Exercise >>
For the material that follows, return exactly the lines from the one with "f] (ETmpl e)))" through the one with "End collect.", both ends included.

Data to process >>

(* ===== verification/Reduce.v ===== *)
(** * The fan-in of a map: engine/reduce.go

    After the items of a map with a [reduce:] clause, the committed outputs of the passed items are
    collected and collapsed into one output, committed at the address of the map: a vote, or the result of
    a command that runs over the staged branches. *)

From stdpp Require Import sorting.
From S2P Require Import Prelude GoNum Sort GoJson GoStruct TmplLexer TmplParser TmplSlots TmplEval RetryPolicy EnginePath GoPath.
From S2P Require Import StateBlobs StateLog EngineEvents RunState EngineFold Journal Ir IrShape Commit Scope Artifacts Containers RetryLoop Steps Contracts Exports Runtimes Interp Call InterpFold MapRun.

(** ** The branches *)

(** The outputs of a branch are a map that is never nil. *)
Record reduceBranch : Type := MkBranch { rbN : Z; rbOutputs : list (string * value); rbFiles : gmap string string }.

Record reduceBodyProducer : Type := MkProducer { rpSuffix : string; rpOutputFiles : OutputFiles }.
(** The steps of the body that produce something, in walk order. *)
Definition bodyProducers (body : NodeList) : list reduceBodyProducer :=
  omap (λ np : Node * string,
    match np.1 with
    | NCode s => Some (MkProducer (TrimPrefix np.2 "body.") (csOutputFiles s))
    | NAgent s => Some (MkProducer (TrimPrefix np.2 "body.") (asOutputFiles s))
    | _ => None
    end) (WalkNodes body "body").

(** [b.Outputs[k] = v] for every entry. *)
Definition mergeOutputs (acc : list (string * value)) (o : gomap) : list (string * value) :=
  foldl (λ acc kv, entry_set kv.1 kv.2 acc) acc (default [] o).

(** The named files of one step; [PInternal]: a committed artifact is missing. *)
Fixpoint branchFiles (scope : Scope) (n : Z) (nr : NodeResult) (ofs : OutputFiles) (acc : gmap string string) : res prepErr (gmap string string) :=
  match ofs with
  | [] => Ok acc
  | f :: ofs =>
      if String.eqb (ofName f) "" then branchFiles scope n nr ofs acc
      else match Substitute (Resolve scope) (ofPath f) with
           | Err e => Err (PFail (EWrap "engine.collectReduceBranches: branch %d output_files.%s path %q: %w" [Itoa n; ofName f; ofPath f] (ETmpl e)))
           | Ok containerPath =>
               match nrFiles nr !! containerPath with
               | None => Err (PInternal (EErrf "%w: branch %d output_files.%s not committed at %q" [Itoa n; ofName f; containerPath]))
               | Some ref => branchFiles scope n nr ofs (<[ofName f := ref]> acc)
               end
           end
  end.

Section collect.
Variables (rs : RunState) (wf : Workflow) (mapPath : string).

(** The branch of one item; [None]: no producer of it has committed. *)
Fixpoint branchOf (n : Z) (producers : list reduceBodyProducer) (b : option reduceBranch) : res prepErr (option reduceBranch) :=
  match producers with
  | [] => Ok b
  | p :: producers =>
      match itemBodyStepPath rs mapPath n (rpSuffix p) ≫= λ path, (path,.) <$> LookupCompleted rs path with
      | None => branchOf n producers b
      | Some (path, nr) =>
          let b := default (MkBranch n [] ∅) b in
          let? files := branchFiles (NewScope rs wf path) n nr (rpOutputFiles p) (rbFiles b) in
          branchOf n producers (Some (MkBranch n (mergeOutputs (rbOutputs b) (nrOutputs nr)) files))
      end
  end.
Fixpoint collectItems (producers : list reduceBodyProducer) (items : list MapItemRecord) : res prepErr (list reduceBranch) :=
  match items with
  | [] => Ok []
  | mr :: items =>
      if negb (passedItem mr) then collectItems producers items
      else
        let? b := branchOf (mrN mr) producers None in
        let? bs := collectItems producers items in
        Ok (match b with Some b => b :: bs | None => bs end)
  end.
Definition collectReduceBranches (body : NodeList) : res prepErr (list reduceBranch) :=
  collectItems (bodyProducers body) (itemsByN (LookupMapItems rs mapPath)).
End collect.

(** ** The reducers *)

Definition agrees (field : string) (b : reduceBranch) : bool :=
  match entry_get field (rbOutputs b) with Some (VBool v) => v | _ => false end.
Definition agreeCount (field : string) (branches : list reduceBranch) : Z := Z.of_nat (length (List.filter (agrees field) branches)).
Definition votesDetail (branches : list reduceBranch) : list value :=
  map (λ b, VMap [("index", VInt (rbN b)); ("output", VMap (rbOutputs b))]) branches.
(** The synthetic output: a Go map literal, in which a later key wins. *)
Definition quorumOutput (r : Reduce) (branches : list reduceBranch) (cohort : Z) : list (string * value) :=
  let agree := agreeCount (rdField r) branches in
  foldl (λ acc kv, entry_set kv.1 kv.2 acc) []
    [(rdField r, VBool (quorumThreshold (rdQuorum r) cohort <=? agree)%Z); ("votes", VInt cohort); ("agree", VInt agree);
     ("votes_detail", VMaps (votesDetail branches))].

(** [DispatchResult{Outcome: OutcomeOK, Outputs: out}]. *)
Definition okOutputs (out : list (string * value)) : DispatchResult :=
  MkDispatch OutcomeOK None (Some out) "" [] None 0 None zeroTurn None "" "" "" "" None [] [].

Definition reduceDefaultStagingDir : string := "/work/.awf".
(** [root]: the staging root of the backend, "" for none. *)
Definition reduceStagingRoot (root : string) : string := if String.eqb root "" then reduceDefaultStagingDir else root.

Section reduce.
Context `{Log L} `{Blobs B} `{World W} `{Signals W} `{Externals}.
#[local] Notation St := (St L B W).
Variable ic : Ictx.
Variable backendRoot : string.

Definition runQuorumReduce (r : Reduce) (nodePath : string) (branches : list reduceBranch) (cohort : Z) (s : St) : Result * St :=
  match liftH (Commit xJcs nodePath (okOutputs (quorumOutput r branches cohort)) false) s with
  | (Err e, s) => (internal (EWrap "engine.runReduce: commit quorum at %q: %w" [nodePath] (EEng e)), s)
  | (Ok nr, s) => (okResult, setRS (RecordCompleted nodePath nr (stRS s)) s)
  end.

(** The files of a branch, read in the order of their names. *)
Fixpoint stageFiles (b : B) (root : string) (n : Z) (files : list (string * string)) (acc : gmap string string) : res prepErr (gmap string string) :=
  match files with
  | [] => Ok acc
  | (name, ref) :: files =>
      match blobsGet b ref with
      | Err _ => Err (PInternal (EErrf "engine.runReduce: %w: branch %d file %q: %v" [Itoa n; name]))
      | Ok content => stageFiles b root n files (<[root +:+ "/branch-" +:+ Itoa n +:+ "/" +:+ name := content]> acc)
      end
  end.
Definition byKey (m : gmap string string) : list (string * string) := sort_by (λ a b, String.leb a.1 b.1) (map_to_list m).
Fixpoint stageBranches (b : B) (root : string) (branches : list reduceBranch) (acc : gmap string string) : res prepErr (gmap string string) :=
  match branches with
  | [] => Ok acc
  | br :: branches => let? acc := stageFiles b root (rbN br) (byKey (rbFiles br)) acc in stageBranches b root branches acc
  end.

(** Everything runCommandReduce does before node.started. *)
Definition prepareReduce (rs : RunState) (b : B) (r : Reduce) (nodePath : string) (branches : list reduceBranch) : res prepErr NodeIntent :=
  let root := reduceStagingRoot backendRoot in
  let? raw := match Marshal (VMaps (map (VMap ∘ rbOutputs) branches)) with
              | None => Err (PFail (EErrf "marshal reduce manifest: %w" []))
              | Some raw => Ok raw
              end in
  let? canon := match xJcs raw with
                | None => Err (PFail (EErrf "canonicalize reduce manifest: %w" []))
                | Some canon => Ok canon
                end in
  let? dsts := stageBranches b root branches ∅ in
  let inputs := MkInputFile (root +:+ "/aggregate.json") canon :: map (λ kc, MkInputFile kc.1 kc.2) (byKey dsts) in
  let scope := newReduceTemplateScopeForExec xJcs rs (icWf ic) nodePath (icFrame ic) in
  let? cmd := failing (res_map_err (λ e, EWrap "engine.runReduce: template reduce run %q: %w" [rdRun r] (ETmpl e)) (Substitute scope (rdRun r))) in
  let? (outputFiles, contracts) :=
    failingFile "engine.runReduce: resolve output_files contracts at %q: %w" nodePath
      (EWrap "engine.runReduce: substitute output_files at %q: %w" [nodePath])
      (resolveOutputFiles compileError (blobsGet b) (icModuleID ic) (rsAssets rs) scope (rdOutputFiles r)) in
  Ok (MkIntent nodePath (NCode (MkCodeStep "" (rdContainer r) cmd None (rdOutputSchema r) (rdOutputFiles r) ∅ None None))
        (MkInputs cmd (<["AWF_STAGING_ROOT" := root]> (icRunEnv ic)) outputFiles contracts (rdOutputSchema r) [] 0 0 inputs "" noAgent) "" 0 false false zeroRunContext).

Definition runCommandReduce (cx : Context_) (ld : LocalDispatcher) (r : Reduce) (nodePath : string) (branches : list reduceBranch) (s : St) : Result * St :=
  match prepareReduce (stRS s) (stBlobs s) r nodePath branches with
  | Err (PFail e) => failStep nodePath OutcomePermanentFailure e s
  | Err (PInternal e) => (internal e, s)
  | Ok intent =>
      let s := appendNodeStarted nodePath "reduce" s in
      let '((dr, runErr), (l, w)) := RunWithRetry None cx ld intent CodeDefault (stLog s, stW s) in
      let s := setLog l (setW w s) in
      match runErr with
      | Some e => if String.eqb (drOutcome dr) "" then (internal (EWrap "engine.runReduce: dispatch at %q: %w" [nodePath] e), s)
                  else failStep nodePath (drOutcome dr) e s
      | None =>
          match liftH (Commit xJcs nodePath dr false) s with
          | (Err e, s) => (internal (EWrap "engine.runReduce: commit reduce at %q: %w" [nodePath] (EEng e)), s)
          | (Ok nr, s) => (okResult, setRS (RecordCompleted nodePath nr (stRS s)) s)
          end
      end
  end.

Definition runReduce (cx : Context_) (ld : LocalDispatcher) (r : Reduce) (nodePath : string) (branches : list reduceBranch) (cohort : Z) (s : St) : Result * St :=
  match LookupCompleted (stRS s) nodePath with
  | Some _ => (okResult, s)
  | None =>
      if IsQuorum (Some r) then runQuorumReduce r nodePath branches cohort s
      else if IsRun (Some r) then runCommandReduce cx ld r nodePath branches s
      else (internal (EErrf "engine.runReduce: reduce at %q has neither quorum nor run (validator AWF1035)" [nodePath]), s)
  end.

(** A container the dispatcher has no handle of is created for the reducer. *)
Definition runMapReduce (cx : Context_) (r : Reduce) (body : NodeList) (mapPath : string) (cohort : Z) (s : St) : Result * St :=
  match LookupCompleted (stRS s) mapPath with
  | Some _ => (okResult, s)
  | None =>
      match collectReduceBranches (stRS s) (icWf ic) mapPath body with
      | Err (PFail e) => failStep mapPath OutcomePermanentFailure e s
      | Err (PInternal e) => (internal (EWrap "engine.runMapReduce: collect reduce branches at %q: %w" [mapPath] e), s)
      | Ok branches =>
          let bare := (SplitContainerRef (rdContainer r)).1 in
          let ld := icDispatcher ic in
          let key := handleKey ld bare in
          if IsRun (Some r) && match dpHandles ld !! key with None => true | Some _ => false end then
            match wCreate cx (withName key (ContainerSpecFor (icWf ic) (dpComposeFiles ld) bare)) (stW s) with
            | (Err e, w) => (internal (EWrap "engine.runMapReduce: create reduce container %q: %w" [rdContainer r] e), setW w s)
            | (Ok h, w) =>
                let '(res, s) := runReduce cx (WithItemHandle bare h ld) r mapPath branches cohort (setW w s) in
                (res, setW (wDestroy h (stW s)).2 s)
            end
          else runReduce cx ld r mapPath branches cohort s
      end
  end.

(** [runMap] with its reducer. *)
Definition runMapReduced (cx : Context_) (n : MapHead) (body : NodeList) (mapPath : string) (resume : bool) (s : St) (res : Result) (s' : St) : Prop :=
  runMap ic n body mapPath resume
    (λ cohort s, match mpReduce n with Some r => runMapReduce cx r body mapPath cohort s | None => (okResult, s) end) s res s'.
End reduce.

Solution to this task >>
           | Err e => Err (PFail (EWrap "engine.collectReduceBranches: branch %d output_files.%s path %q: %w" [Itoa n; ofName f; ofPath f] (ETmpl e)))
           | Ok containerPath =>
               match nrFiles nr !! containerPath with
               | None => Err (PInternal (EErrf "%w: branch %d output_files.%s not committed at %q" [Itoa n; ofName f; containerPath]))
               | Some ref => branchFiles scope n nr ofs (<[ofName f := ref]> acc)
               end
           end
  end.

Section collect.
Variables (rs : RunState) (wf : Workflow) (mapPath : string).

(** The branch of one item; [None]: no producer of it has committed. *)
Fixpoint branchOf (n : Z) (producers : list reduceBodyProducer) (b : option reduceBranch) : res prepErr (option reduceBranch) :=
  match producers with
  | [] => Ok b
  | p :: producers =>
      match itemBodyStepPath rs mapPath n (rpSuffix p) ≫= λ path, (path,.) <$> LookupCompleted rs path with
      | None => branchOf n producers b
      | Some (path, nr) =>
          let b := default (MkBranch n [] ∅) b in
          let? files := branchFiles (NewScope rs wf path) n nr (rpOutputFiles p) (rbFiles b) in
          branchOf n producers (Some (MkBranch n (mergeOutputs (rbOutputs b) (nrOutputs nr)) files))
      end
  end.
Fixpoint collectItems (producers : list reduceBodyProducer) (items : list MapItemRecord) : res prepErr (list reduceBranch) :=
  match items with
  | [] => Ok []
  | mr :: items =>
      if negb (passedItem mr) then collectItems producers items
      else
        let? b := branchOf (mrN mr) producers None in
        let? bs := collectItems producers items in
        Ok (match b with Some b => b :: bs | None => bs end)
  end.
Definition collectReduceBranches (body : NodeList) : res prepErr (list reduceBranch) :=
  collectItems (bodyProducers body) (itemsByN (LookupMapItems rs mapPath)).
End collect.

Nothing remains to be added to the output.